**Entries shown:**
※
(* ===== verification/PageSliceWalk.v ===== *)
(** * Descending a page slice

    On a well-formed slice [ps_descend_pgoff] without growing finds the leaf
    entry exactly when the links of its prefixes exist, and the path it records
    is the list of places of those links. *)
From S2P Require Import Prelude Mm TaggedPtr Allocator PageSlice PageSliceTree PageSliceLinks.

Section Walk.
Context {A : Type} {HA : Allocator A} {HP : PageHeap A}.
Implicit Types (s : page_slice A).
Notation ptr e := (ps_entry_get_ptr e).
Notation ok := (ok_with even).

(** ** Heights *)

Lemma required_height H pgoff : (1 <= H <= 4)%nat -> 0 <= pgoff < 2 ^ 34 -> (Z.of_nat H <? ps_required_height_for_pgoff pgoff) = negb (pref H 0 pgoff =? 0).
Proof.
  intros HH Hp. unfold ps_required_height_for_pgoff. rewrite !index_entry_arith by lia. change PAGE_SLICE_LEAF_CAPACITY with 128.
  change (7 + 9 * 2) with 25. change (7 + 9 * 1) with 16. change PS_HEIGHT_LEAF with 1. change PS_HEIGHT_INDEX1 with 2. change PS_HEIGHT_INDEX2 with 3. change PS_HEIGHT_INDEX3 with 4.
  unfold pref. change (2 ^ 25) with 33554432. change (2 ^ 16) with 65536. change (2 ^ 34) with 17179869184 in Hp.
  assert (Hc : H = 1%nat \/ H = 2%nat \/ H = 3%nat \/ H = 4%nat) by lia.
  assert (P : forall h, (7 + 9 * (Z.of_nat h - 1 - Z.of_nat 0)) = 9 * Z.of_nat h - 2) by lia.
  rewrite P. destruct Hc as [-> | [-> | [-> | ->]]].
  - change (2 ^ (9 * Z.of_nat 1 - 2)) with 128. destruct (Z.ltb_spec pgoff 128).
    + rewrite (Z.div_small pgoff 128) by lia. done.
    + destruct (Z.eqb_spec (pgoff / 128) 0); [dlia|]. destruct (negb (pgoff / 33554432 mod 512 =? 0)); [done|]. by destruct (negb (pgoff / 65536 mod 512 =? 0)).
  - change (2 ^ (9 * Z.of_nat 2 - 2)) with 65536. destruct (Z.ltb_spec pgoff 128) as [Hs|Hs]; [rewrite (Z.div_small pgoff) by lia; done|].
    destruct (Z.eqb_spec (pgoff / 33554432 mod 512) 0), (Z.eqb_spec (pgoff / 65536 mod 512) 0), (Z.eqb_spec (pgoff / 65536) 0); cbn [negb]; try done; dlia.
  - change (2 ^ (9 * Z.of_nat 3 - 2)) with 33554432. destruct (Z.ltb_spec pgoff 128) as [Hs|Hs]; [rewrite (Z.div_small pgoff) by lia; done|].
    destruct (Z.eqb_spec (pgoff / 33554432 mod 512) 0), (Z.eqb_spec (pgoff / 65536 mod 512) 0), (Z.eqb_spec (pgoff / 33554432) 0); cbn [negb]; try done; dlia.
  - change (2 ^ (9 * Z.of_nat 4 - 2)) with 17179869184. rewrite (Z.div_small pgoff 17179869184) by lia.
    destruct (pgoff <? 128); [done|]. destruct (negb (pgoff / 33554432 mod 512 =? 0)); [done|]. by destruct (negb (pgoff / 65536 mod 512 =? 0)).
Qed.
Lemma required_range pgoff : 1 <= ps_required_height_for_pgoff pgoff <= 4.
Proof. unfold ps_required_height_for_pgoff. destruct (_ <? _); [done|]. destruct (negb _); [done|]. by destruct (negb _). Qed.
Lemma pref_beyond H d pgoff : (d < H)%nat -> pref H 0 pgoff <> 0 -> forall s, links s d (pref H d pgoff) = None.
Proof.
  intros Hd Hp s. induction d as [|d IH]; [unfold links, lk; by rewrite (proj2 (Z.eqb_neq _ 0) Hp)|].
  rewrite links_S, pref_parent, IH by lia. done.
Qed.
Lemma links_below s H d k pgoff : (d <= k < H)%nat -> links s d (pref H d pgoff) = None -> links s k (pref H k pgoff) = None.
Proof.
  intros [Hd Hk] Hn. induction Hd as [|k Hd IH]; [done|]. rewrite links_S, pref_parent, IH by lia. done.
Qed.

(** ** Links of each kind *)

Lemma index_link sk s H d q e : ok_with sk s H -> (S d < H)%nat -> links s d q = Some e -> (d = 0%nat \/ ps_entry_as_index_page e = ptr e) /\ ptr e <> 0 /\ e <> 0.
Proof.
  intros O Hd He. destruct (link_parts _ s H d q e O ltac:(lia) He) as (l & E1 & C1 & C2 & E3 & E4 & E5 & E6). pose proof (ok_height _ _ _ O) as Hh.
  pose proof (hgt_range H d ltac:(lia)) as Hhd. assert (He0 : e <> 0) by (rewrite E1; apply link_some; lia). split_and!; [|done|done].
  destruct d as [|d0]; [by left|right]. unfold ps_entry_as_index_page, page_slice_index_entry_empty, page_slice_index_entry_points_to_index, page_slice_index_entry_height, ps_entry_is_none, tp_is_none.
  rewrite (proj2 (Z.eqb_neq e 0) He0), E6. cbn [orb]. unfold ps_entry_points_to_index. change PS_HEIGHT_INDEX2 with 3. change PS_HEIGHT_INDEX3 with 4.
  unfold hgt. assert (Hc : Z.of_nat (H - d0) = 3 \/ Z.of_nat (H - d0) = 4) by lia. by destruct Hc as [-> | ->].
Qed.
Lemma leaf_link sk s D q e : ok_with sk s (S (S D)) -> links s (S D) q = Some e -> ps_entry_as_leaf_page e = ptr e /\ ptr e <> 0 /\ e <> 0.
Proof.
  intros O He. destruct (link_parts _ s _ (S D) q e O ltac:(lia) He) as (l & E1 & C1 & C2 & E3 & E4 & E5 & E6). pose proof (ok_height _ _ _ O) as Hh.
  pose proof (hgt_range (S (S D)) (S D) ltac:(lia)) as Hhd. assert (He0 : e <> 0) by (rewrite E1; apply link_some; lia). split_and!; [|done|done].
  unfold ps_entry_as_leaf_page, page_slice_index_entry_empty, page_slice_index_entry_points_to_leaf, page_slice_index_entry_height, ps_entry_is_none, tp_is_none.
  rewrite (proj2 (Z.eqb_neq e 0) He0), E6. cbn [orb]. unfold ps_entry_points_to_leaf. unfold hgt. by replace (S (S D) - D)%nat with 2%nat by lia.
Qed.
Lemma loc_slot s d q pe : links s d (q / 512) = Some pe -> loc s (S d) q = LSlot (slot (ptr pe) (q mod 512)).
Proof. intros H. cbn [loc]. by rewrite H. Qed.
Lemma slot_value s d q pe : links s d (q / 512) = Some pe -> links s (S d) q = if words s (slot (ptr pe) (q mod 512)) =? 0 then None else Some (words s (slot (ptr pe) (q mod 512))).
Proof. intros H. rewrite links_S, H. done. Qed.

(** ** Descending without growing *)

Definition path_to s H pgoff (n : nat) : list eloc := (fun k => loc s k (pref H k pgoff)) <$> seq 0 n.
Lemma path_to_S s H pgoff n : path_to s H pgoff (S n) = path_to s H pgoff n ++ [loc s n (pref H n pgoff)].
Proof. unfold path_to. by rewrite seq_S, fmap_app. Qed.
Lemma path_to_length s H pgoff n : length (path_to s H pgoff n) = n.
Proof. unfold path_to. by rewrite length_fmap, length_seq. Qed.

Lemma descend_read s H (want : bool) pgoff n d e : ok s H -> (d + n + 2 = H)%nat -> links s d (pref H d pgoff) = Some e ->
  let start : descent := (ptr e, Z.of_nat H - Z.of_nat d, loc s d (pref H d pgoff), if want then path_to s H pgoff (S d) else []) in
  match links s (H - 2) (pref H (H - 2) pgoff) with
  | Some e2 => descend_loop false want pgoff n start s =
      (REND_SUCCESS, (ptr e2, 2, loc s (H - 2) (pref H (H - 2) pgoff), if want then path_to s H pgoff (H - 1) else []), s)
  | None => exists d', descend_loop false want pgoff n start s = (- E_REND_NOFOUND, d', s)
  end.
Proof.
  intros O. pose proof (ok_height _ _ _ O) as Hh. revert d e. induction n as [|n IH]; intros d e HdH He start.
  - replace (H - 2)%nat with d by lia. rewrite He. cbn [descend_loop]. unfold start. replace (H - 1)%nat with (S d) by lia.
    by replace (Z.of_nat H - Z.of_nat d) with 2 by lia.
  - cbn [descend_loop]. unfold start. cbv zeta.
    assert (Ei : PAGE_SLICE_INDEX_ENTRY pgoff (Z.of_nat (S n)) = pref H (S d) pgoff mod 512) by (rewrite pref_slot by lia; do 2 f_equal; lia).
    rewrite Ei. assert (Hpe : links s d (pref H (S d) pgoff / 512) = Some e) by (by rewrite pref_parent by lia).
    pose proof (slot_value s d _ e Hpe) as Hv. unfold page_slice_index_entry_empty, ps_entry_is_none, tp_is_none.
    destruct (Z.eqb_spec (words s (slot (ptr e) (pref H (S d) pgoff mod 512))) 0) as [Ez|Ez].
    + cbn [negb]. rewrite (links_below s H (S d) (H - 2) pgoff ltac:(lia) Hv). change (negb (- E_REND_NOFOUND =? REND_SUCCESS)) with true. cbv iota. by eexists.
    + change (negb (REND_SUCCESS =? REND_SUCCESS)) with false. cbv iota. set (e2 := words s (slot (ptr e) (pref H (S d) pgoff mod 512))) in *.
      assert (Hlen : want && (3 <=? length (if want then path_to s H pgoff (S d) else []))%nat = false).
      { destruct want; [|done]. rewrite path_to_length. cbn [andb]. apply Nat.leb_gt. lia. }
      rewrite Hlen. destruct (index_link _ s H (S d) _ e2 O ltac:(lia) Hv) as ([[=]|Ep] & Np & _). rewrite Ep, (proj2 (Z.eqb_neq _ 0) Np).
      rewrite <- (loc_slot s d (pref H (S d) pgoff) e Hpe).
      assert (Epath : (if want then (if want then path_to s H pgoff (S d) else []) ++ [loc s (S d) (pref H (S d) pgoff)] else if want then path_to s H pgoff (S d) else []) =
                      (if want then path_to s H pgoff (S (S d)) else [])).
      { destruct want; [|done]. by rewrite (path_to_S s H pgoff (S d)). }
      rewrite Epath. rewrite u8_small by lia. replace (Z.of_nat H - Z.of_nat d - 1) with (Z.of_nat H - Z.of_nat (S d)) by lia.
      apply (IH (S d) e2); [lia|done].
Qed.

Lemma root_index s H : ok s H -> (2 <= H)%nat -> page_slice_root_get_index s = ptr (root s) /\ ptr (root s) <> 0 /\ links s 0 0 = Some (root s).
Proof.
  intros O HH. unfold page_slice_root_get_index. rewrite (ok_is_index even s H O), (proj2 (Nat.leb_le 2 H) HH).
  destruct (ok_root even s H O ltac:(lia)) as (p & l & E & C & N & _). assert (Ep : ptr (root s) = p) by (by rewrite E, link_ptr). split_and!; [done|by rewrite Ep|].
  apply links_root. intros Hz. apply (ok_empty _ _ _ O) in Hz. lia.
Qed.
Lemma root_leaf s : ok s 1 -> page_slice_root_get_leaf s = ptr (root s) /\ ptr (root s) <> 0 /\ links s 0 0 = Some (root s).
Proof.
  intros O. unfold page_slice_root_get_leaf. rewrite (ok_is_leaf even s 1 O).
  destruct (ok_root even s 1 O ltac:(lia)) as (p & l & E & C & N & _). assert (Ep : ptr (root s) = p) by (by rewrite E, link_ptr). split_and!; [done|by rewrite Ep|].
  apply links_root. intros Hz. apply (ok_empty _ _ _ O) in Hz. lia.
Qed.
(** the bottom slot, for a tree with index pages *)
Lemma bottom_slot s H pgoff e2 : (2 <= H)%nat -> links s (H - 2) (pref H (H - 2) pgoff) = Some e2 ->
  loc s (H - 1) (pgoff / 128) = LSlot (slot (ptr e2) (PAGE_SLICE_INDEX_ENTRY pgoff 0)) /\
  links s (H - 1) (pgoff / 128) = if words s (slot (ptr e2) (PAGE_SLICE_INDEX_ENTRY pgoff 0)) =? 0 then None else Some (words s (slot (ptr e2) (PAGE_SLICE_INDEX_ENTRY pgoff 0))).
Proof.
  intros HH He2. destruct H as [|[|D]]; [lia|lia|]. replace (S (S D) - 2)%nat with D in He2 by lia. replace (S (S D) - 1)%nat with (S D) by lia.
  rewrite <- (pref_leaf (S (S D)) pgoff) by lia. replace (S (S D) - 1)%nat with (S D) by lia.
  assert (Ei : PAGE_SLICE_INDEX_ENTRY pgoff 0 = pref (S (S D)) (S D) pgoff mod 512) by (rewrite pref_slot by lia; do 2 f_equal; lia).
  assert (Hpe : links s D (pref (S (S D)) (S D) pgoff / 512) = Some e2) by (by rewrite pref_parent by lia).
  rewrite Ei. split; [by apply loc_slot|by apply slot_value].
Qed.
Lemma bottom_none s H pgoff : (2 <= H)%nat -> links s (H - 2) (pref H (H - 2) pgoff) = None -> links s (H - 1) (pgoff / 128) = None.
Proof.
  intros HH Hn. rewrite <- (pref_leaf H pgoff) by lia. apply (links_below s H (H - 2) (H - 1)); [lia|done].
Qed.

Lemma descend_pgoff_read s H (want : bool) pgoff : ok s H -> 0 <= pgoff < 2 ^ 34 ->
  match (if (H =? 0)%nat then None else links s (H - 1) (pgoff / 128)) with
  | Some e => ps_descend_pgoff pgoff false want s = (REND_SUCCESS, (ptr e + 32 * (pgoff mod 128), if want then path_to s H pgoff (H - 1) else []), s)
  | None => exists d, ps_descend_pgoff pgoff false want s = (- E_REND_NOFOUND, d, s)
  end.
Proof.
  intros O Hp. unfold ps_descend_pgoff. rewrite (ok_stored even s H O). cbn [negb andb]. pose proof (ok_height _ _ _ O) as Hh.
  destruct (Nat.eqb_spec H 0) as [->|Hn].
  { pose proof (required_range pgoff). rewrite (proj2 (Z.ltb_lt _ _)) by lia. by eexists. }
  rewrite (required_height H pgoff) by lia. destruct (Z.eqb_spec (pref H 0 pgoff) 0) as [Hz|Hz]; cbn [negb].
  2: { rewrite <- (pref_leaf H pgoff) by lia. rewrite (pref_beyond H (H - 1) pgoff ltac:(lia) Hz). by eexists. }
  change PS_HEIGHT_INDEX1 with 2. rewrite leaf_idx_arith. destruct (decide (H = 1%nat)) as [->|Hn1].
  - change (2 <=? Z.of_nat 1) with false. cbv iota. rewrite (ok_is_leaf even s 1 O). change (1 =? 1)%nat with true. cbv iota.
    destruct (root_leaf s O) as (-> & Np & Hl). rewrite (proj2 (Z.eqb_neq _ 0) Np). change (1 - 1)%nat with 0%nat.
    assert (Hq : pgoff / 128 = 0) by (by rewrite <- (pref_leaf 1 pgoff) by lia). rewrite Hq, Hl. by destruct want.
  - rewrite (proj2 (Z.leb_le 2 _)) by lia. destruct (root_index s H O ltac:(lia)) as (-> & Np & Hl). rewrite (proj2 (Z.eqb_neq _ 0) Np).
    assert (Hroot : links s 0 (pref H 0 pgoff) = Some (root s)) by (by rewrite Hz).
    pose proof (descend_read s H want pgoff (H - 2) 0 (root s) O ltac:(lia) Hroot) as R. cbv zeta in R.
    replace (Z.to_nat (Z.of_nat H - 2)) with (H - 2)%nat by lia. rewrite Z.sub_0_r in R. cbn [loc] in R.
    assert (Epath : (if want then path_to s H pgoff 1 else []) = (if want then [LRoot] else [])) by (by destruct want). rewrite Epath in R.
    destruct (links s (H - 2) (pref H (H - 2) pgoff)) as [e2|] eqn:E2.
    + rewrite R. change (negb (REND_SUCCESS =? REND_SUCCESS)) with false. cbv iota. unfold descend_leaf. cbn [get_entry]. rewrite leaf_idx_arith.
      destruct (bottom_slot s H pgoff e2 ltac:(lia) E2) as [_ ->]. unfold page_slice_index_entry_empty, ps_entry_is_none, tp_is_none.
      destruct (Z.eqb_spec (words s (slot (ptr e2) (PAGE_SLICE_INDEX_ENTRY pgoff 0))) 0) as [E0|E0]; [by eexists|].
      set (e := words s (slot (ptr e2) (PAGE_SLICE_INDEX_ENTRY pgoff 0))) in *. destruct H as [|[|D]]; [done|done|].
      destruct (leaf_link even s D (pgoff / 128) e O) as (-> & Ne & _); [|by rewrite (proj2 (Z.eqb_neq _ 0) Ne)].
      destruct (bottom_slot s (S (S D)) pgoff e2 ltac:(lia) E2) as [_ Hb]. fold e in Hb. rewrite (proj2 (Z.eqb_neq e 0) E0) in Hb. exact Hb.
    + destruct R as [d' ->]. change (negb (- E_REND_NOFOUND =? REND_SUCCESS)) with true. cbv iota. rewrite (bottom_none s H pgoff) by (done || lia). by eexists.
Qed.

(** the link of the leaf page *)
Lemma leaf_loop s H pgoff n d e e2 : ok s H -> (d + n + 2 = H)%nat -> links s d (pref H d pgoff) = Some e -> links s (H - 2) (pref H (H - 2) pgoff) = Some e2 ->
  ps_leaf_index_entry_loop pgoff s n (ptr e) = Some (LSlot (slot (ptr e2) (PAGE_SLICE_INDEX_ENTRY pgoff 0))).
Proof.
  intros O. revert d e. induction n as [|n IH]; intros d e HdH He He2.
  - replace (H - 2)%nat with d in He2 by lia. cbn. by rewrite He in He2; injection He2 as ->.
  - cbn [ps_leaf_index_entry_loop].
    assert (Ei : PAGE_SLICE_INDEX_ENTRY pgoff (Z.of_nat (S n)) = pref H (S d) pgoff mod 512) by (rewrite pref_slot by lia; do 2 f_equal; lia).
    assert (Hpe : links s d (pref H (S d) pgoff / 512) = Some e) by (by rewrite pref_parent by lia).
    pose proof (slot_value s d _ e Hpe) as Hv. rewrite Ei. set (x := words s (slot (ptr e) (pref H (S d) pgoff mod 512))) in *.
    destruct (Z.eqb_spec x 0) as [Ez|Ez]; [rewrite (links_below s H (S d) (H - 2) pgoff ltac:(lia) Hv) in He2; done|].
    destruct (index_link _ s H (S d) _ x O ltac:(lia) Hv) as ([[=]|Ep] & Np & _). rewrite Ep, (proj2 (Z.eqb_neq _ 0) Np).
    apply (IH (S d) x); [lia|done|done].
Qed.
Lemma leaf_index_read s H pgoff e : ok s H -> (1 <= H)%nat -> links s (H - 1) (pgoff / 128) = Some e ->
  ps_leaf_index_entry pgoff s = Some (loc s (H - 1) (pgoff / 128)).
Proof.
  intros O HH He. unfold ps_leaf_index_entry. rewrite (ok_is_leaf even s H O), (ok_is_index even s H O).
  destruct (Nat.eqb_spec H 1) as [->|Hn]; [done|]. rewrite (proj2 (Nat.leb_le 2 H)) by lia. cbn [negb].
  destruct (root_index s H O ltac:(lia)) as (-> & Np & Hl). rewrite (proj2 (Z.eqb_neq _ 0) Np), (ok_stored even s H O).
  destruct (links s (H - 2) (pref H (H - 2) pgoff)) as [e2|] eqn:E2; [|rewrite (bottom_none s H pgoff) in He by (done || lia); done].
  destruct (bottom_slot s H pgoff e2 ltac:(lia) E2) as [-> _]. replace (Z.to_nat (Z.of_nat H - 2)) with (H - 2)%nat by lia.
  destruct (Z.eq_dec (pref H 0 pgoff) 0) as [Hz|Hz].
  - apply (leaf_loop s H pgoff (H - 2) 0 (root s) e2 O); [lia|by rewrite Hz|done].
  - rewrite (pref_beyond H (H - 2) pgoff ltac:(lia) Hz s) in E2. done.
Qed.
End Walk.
※
**Assignment:**
Quote, word for word, every line from the top of the entries through the line that holds "Section Walk.".

**Finished task:**
(* ===== verification/PageSliceWalk.v ===== *)
(** * Descending a page slice

    On a well-formed slice [ps_descend_pgoff] without growing finds the leaf
    entry exactly when the links of its prefixes exist, and the path it records
    is the list of places of those links. *)
From S2P Require Import Prelude Mm TaggedPtr Allocator PageSlice PageSliceTree PageSliceLinks.

Section Walk.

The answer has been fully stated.